We propose a new network approach-integrative Joint Random Forest (iJRF), which characterizes the regulatory system between miRNAs and mRNAs using a network model. iJRF is designed to work under the high-dimension low-sample-size regime, and can borrow information across different treatment conditions to achieve more accurate network inference. It also effectively takes into account prior information of miRNA-mRNA regulatory relationships from existing databases. When iJRF is applied to the data from the environmental chemical exposure study, we detected a few important miRNAs that regulated a large number of mRNAs in the control group but not in the exposed groups, suggesting the disruption of miRNA activity due to chemical exposure. Effects of chemical exposure on two affected miRNAs were further validated using breast cancer human cell lines.
R package iJRF is available at CRAN.
pei.wang@mssm.edu or susan.teitelbaum@mssm.edu.
Supplementary data are available at Bioinformatics online.
整合方法可以描述不同类型生物分子之间的相互作用,这已被证明有助于揭示有意义的生物学机制。例如,microRNA (miRNA) 和信使 RNA (mRNA) 之间的相互作用,其失调可能对环境胁迫敏感,导致表型改变。这项工作的目的是开发一种有效的数据整合方法,以描述由于环境毒物暴露而导致的 miRNA 和 mRNA 的失调。我们将使用一项动物实验的数据来研究低剂量环境化学暴露对大鼠正常乳腺发育的影响,以激发和评估所提出的方法。

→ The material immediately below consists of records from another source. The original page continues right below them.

(** X12. [genmove] with a colour token in lower case, when the move
    of the engine has a text: the move is played on the board, once,
    and answered with its text exactly when the colour is the one to
    move, the board finds the move legal and [capture_detection]
    returns False for it; that move is then a point, never the pass,
    and one of the moves [legal_move_helper] lists.  In every other
    case the board is left as it is: the answer is the wrong-colour
    message, [Illegal move:] with the text, or [resign] when the move
    would capture, and when [capture_detection] raises (as it does for
    the pass) so does the command, without an answer. *)
Theorem genmove_plays_engine_move
        (a0 : string) (rest : list string) (color : Z) (s : string) (st : state) :
  color_to_int (lower a0) = Ok color ->
  lower a0 = a0 ->
  move_text (the_board st) color = Ok s ->
  let b := the_board st in
  let move := get_move b color in
  let probe := fst (capture_detection move color st) in
  exists r st',
    genmove_cmd (a0 :: rest) st = (r, st') /\
    (color = current_player b -> is_legal b move color = true -> probe = Ok false ->
     r = Ok tt /\
     stdout st' = stdout st ++ [success_frame s] /\
     the_board st' = fst (play_move b move color) /\
     self_plays st' = self_plays st ++ [(self_board, move, color)] /\
     exists p l, move = Some p /\ fst (legal_move_helper st) = Ok l /\ In p l) /\
    (~ (color = current_player b /\ is_legal b move color = true /\ probe = Ok false) ->
     the_board st' = the_board st /\ self_plays st' = self_plays st) /\
    (color <> current_player b ->
     r = Ok tt /\
     stdout st' = stdout st ++ [success_frame ("illegal move: " +:+ dquote +:+ a0 +:+
                                               dquote +:+ " wrong color")]) /\
    (color = current_player b -> is_legal b move color = false ->
     r = Ok tt /\ stdout st' = stdout st ++ [success_frame ("Illegal move: " +:+ s)]) /\
    (color = current_player b -> is_legal b move color = true -> probe = Ok true ->
     r = Ok tt /\ stdout st' = stdout st ++ [success_frame "resign"]) /\
    (color = current_player b -> is_legal b move color = true ->
     forall e, probe = Raise e -> r = Raise e /\ stdout st' = stdout st).
Proof.
  intros Hcolor Hlow Htext b move probe.
  pose proof (genmove_run a0 rest color st Hcolor) as Hrun. cbv zeta in Hrun.
  fold b move in Hrun. fold b in Htext. rewrite Htext in Hrun.
  assert (Hgiven : color_to_int a0 = Ok color) by (rewrite <- Hlow at 1; exact Hcolor).
  rewrite Hgiven in Hrun.
  assert (Hprobe : probe = capture_of b move color).
  { unfold probe. rewrite capture_detection_eq. reflexivity. }
  rewrite Hprobe. clearbody probe. clear Hprobe.
  rewrite Hrun. clear Hrun.
  match goal with
  | |- exists r st', ?X = (r, st') /\ _ =>
      exists (fst X), (snd X); split; [apply surjective_pairing|]
  end.
  destruct (color =? current_player b) eqn:Hturn; cbn [negb fst snd].
  2:{ apply Z.eqb_neq in Hturn.
      split; [|split; [|split; [|split; [|split]]]];
        try (intros Hc; exfalso; exact (Hturn Hc)).
      - intros _. split; reflexivity.
      - intros _. split; reflexivity. }
  apply Z.eqb_eq in Hturn.
  destruct (is_legal b move color) eqn:Hlegal; cbn [fst snd].
  2:{ split; [|split; [|split; [|split; [|split]]]];
        try (intros _ Hc; discriminate Hc).
      - intros _. split; reflexivity.
      - intros Hc. exfalso. exact (Hc Hturn).
      - intros _ _. split; reflexivity. }
  destruct (capture_of b move color) as [[|]|e] eqn:Hcap; cbn [fst snd].
  - split; [|split; [|split; [|split; [|split]]]];
      try (intros _ _ Hc; discriminate Hc).
    + intros _. split; [reflexivity | apply self_plays_probe].
    + intros Hc. exfalso. exact (Hc Hturn).
    + intros _ Hc. discriminate Hc.
    + intros _ _ _. split; reflexivity.
    + intros _ _ e Hc. discriminate Hc.
  - split; [|split; [|split; [|split; [|split]]]];
      try (intros _ _ Hc; discriminate Hc).
    + intros _ _ _.
      split; [reflexivity|]. split; [reflexivity|]. split; [reflexivity|].
      split.
      { unfold answered, write_stdout, self_plays. cbn. rewrite List.filter_app.
        cbn. rewrite List.filter_app. cbn. rewrite app_nil_r. reflexivity. }
      destruct (capture_of_returns b move color false Hcap) as (p & Hp & Hin).
      destruct (legal_move_helper_filter st) as (st1 & Hhelper & _). fold b in Hhelper.
      exists p. eexists. split; [exact Hp|]. rewrite Hhelper. split; [reflexivity|].
      apply List.filter_In. split; [exact Hin|].
      unfold keeps. rewrite <- Hturn, <- Hp, Hlegal, Hcap. reflexivity.
    + intros Hc. exfalso. apply Hc. auto.
    + intros Hc. exfalso. exact (Hc Hturn).
    + intros _ Hc. discriminate Hc.
    + intros _ _ e Hc. discriminate Hc.
  - split; [|split; [|split; [|split; [|split]]]];
      try (intros _ _ Hc; discriminate Hc).
    + intros _. split; [reflexivity | apply self_plays_probe].
    + intros Hc. exfalso. exact (Hc Hturn).
    + intros _ Hc. discriminate Hc.
    + intros _ _ e' [= <-]. split; reflexivity.
Qed.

我们提出了一种新的网络方法——综合联合随机森林(iJRF),它使用网络模型来描述 miRNA 和 mRNA 之间的调控系统。iJRF 设计用于高维小样本量的情况,可以跨不同处理条件借用信息,以实现更准确的网络推断。它还有效地考虑了来自现有数据库的 miRNA-mRNA 调控关系的先验信息。当 iJRF 应用于环境化学暴露研究的数据时,我们检测到少数几个重要的 miRNA,它们在对照组中调控了大量的 mRNA,但在暴露组中没有,这表明由于化学暴露导致 miRNA 活性的破坏。使用乳腺癌人类细胞系进一步验证了化学暴露对两个受影响的 miRNA 的影响。
R 包 iJRF 可在 CRAN 上获得。
pei.wang@mssm.edu 或 susan.teitelbaum@mssm.edu。
补充数据可在生物信息学在线获得。